だが、鉄郎を見つめる眼差しは酔いが回っているせいか、どこか虚ろだ。
「まあ、貴女は昔からお風呂に入るのが何より好きだったしね・・」
ねー、とばかりに仲良く頷きあう双子の姉妹を鉄郎はやれやれとばかりに見つめた。
こういうときは息が良く合いますことで・・・
「そりゃ、君が三度のメシより風呂好きなのも解るし、百歩譲ってみかんのにおいが風呂から漂ってくるのもよしとしよう。
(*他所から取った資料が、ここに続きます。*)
(** * camping.py: availability checking for recreation.gov campgrounds

    A shallow embedding of [src/camping.py] and of the parts of Python's
    [datetime], [itertools] and [dateutil.rrule] that the script calls,
    followed by the properties of the fetcher, the normalizer, the
    availability analyzer and the grouped-file driver. *)

From Stdlib Require Import ZArith List String Ascii Bool Lia Permutation Sorted.
Import ListNotations.
Local Open Scope Z_scope.

(* ================================================================= *)
(** ** The proleptic Gregorian calendar of [datetime] *)

(** The script only ever handles datetimes at a whole number of days from
    each other: the command line parses [%Y-%m-%d] (midnight), and the
    default window is [today()] and [today() + 8 months], which share
    their time of day.  A datetime is therefore modelled by its calendar
    date. *)
Record datetime : Set := mkdate { year : Z; month : Z; day : Z }.

Module Calendar.

Definition MINYEAR : Z := 1.
Definition MAXYEAR : Z := 9999.

(** [_is_leap] *)
Definition is_leap (y : Z) : bool :=
  (y mod 4 =? 0) && (negb (y mod 100 =? 0) || (y mod 400 =? 0)).

(** [_days_before_year]: days before January 1st of year [y]. *)
Definition days_before_year (y : Z) : Z :=
  let y := y - 1 in
  y * 365 + y / 4 - y / 100 + y / 400.

(** [_DAYS_IN_MONTH] *)
Definition DAYS_IN_MONTH (m : Z) : Z :=
  match m with
  | 1 => 31 | 2 => 28 | 3 => 31 | 4 => 30 | 5 => 31 | 6 => 30
  | 7 => 31 | 8 => 31 | 9 => 30 | 10 => 31 | 11 => 30 | 12 => 31
  | _ => 0
  end.

(** [_DAYS_BEFORE_MONTH] *)
Definition DAYS_BEFORE_MONTH (m : Z) : Z :=
  match m with
  | 1 => 0 | 2 => 31 | 3 => 59 | 4 => 90 | 5 => 120 | 6 => 151
  | 7 => 181 | 8 => 212 | 9 => 243 | 10 => 273 | 11 => 304 | 12 => 334
  | _ => 0
  end.

Definition b2z (b : bool) : Z := if b then 1 else 0.

(** [_days_in_month] *)
Definition days_in_month (y m : Z) : Z :=
  if (m =? 2) && is_leap y then 29 else DAYS_IN_MONTH m.

(** [_days_before_month] *)
Definition days_before_month (y m : Z) : Z :=
  DAYS_BEFORE_MONTH m + b2z ((2 <? m) && is_leap y).

(** [_ymd2ord]: January 1st of year 1 is day 1. *)
Definition ymd2ord (y m d : Z) : Z :=
  days_before_year y + days_before_month y m + d.

Definition DI400Y : Z := Eval cbv in days_before_year 401.
Definition DI100Y : Z := Eval cbv in days_before_year 101.
Definition DI4Y : Z := Eval cbv in days_before_year 5.

(** [_ord2ymd] *)
Definition ord2ymd (n : Z) : datetime :=
  let n := n - 1 in
  let n400 := n / DI400Y in
  let n := n mod DI400Y in
  let y := n400 * 400 + 1 in
  let n100 := n / DI100Y in
  let n := n mod DI100Y in
  let n4 := n / DI4Y in
  let n := n mod DI4Y in
  let n1 := n / 365 in
  let n := n mod 365 in
  let y := y + n100 * 100 + n4 * 4 + n1 in
  if (n1 =? 4) || (n100 =? 4) then mkdate (y - 1) 12 31
  else
    let leapyear := (n1 =? 3) && (negb (n4 =? 24) || (n100 =? 3)) in
    let m := Z.shiftr (n + 50) 5 in
    let preceding := DAYS_BEFORE_MONTH m + b2z ((2 <? m) && leapyear) in
    if n <? preceding then
      let m := m - 1 in
      let preceding :=
        preceding - (DAYS_IN_MONTH m + b2z ((m =? 2) && leapyear)) in
      mkdate y m (n - preceding + 1)
    else mkdate y m (n - preceding + 1).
だが、一言俺は言いたい。あの花の香り?あれだけは勘弁してくれ!湯船に花びら撒いたり泡突っ込んだりするのも正直俺は好かん!特に今夜のいつも入れてる入浴剤のあの青い色と臭いだけはどうにかしてくれよ!一度どっかでかいだよなあと思ったら、トイレの芳香剤とおんなじ臭いだありゃあ!あれに入るたんびに水洗便所に首まで浸かってる気分だ」
なんてこと言うの!といわんばかりにメーテルは鉄郎をねめつけて言う。
「ジャスミンの香りは疲労回復にいいのよ。鉄郎がいつも根を詰めて勉強しているから、疲れただろうと思ってお風呂に入れるのに・・・・トイレの芳香剤だなんて失礼なこと言うわね!」
「ほんとにおんなじ臭いだから仕方ないだろ!!臭いんだよ!勘弁してくれ!!」
「鉄郎なんか大嫌いよ!!勝手になさい!!」メーテルはまた涙顔になった。
「ほっとけよ!!」
彼女とやりあうのもうんざりしてきた。
もう二人ともいい加減にしなさいと、エメラルダスは止めに入った。
「ほんっとにくだらないことで、よくぞここまで盛り上がることができるわねえ、お二人さん・・・ねえ、鉄郎、ここは私に免じてどうかこらえて入ってくれないかしら?折角メーテルがあなたのためを思って用意したお風呂よ?黙って受け取るのが男ってもんじゃない?・・」
こういうところで男も何もなあ・・と鉄郎は困惑した。が、さっきから泣きじゃくったままのメーテルも気になる。
「メーテル、お風呂のお湯は、まだ張ってあるの?」
優しく問いかけるエメラルダスに、メーテルはこくんと頷いた。
やれやれ、まるで幼稚園児だ・・・・
「行ってきなさい、鉄郎。」エメラルダスの眼差しが次第に熱を帯びる。
「いや、どうしてもあれは・・・」
言いよどむ鉄郎の頭にエメラルダスのカミナリが落ちた。
「トイレの水だろうが芳香剤だろうが構うもんですか!!入りなさいっっ!!!」
暫く後、濃厚なジャスミンの香りに包まれた青く染まった湯船の中に首まで浸かる鉄郎の姿があった。
「・・・ったく、こちらが余計ストレス溜まるよ・・」
青い波を蹴立てて進む黄色いアヒルさんめがけて水鉄砲が命中した。